No quise responder. Aceptar su consejo me era muy difícil. Deseaba volver a verlo, hablar con él, al menos pedirle perdón. Aún era fresco el recuerdo de sus labios en los míos, nuestras siluetas envueltas en el frío de aquella noche, atenuado con el olor de la arena y la sal, mezclados. Haber estado con él tan cerca del mar, había hecho olvidar la vez que perdí mi excursión. Mi primera vez en una playa, a su lado, no pudo ser mejor. Debía, sin embargo, abrirme a la posibilidad de cerrar ese episodio.
—Ahora que lo recuerdo, Amanda —continuó ella —hay un chico que se ha acercado muchas veces a preguntarme por ti esta semana. Tiene unos ojos muy bellos. Si mal no recuerdo su nombre es Christian. Si me permites emitir un juicio, creo que está perdidamente enamorado de ti. ¿Por qué no le das una oportunidad?
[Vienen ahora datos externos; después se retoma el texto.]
(** * taskWolf: the Hacker News /newest collector (index.js)

    A shallow embedding of [index.js] and the properties of its
    pagination / dedup / soft-reload loop, of the in-page extraction
    performed by [scrapePage], and of [parseArgs].

    Modelling conventions.
    - JavaScript strings are [string]; a character is one code unit in the
      range 0..255.
    - JavaScript numbers that the program only uses as counters
      ([collected.length], [pages], [want], [maxPages]) are natural numbers;
      the result of [parseInt] is [option Z], [None] standing for [NaN].
      Values beyond the exactly representable integers of a double are
      outside the model.
    - The browser (Playwright [page]) is an interface: a type of worlds with
      the four calls the program makes on it.  A rejected promise is the
      result [Throw].
    - [seen] is a [gset string]; [collected] is a list in push order.
    - The engine state carries a ghost [trace] of the calls made on the
      browser and on the two containers, in program order. *)

From Stdlib Require Import ZArith Ascii String DecimalString DecimalNat.
From stdpp Require Import base list strings gmap.

Local Open Scope Z_scope.
Local Open Scope nat_scope.

(** ** Strings *)

Module Js.

(** White space removed by [String.prototype.trim] (and skipped by
    [parseInt]) among the code units 0..255: TAB, LF, VT, FF, CR, SP, NBSP. *)
Definition is_ws (c : ascii) : bool :=
  let n := nat_of_ascii c in
  (n =? 9) || (n =? 10) || (n =? 11) || (n =? 12) || (n =? 13)
  || (n =? 32) || (n =? 160).

Fixpoint trimStart (s : string) : string :=
  match s with
  | EmptyString => EmptyString
  | String c s' => if is_ws c then trimStart s' else s
  end.

Fixpoint trimEnd (s : string) : string :=
  match s with
  | EmptyString => EmptyString
  | String c s' =>
      match trimEnd s' with
      | EmptyString => if is_ws c then EmptyString else String c EmptyString
      | r => String c r
      end
  end.

(** [s.trim()] *)
Definition trim (s : string) : string := trimEnd (trimStart s).

(** Truthiness of a string: only the empty string is falsy. *)
Definition truthy (s : string) : bool :=
  match s with EmptyString => false | _ => true end.

(** [x || d] for [x] a string or [null]. *)
Definition or_else (x : option string) (d : string) : string :=
  match x with
  | Some s => if truthy s then s else d
  | None => d
  end.

(** [s.startsWith(p)] *)
Fixpoint startsWith (p s : string) : bool :=
  match p with
  | EmptyString => true
  | String a p' =>
      match s with
      | EmptyString => false
      | String b s' => Ascii.eqb a b && startsWith p' s'
      end
  end.

(** [s.split('=')] *)
Fixpoint split_eq (s : string) : list string :=
  match s with
  | EmptyString => [EmptyString]
  | String c s' =>
      if Ascii.eqb c "="%char then EmptyString :: split_eq s'
      else match split_eq s' with
           | [] => [String c EmptyString]
           | h :: t => String c h :: t
           end
  end.

Definition is_digit (c : ascii) : bool :=
  let n := nat_of_ascii c in (48 <=? n) && (n <=? 57).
—Esta versión de Susana la conozco — comenté, como si hablase con alguien más —es la Lizzy con tetas grandes que insiste en presentarme chicos, como si supiese lo que me conviene...
—Eres una odiosa —interrumpió mi plática con el señor invisible.
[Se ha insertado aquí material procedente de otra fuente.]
Lemma afterLoad_config_cases (w : World) :
  _config (this (afterLoad defaults w)) = _config (this w) \/
  exists json, _config (this (afterLoad defaults w)) = mergedConfig defaults json.
Proof.
  unfold afterLoad.
  destruct (spHttpClient_get (context w) (configUrlOf (context w)))
    as [e|[|] [e|json]]; try (now left).
  destruct (isNullish json); [now left | right; now exists json].
Qed.

End ConfigFacts.

(** C5: when the request succeeds and its body parses, each of the four
    fields of the stored configuration is the field of the JSON if that is
    truthy and the built-in default otherwise.  (For the body [null], which
    has no fields, the stored configuration is left as it is: the defaults,
    on the load that [onInit] makes.) *)
Theorem loadConfig_merges_per_field
        (defaults : INavConfig) (w : World) (json : JsValue) :
  spHttpClient_get (context w) (configUrlOf (context w)) = HttpResponse true (inr json) ->
  (isNullish json = true -> _config (this w) = defaults) ->
  let c := _config (this (run (_loadConfig defaults) w)) in
  currentSiteColor c
    = mergedField json "currentSiteColor" (currentSiteColor defaults) /\
  currentSiteFontWeight c
    = mergedField json "currentSiteFontWeight" (currentSiteFontWeight defaults) /\
  otherSiteColor c
    = mergedField json "otherSiteColor" (otherSiteColor defaults) /\
  otherSiteFontWeight c
    = mergedField json "otherSiteFontWeight" (otherSiteFontWeight defaults).
Proof.
  intros Hget Hnull. unfold run. rewrite loadConfig_run. cbn [final].
  unfold afterLoad. rewrite Hget.
  destruct (isNullish json) eqn:E.
  - cbn. rewrite (Hnull eq_refl). destruct json; try discriminate; repeat split.
  - repeat split.
Qed.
—Sé que tienes buenas intenciones, amiga —Le dije —, pero, ¿acaso no recuerdas que la última vez que ejerciste ese papel no te fue muy bien?
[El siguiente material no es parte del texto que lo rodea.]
(** ** The pattern detector: which patterns are detected *)

Lemma passes_threshold (code language pattern : jsstring) :
  gt (Applicability.score (assessPatternApplicability code pattern language))
     0.3%Q = true
  <-> (pattern = lit "dynamic_programming" -> shows_overlap code = true)
      /\ (pattern = lit "caching" -> shows_lookups code = true).
Proof.
  unfold assessPatternApplicability, shows_overlap, shows_lookups.
  destruct (JS.eqb pattern (lit "dynamic_programming")) eqn:Edp.
  - apply eqb_eq in Edp. subst pattern. cbn [Applicability.score].
    destruct (includes code (lit "memo")
              || includes code (lit "return") && includes code (lit "("));
      split.
    + intros _. split; [reflexivity | intros H; discriminate H].
    + intros _. reflexivity.
    + intros H. discriminate H.
    + intros [H _]. discriminate (H eq_refl).
  - assert (Hdp : pattern <> lit "dynamic_programming").
    { intros ->. rewrite eqb_refl in Edp. discriminate Edp. }
    destruct (JS.eqb pattern (lit "caching")) eqn:Ec.
    + apply eqb_eq in Ec. subst pattern. cbn [Applicability.score].
      destruct (includes code (lit "find") || includes code (lit "indexOf"));
        split.
      * intros _. split; [intros H; discriminate H | reflexivity].
      * intros _. reflexivity.
      * intros H. discriminate H.
      * intros [_ H]. discriminate (H eq_refl).
    + assert (Hc : pattern <> lit "caching").
      { intros ->. rewrite eqb_refl in Ec. discriminate Ec. }
      cbn [Applicability.score]. split.
      * intros _. split; intros H; contradiction.
      * intros _. reflexivity.
Qed.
—Todos aprendemos de nuestros errores — contestó —. Sergio era un amigo, y estaba ofuscada por ello. Además, para ser tu primer novio, considero que tuviste mucha suerte y fue gracias a mí. Pero este chico, Christian, no lo conozco. Lo único que te digo es que se nota que está enamorado de ti. No es alguien a quien se le ocurra decirte que te ama una noche justo después de decirte que se iba a casar con alguien más, ¿me entiendes? Solo digo que, sería bueno al menos darle una oportunidad.
Christian era un amigo. Estaba agradecida con él en muchas dimensiones. Fue por él que se dio mi oportunidad de crecer en la empresa. Aunque aquello durara tan poco y hubiera hecho pasar tan malos momentos, me hizo creer mucho más en mí, y aprender cosas que de otra manera jamás hubiera aprendido. La amistad no había terminado, siempre le hablaba en cada oportunidad que teníamos, intercambiábamos mensajes, me hacía reír. Apreciaba su buen humor. Pero no lo quería para algo más. No veía ni siquiera un atisbo de que pudiera enamorarme de él. Si le daba una oportunidad, era volver a mi conformismo, a no aspirar a tener en mi vida algo que realmente me apasionara, alguien por quien fuera capaz de darlo todo. Jeffrey sí que lo era. Como si leyera mis pensamientos, Susana insistió:
—Deja ir a Jeffrey. No es para ti.
Y como si me conectara con aquella niña a la que admiré bajo la sombra de un madroño, volví a reconocer su autoridad. Quizás tenía razón. Seguir su consejo era lo más sensato.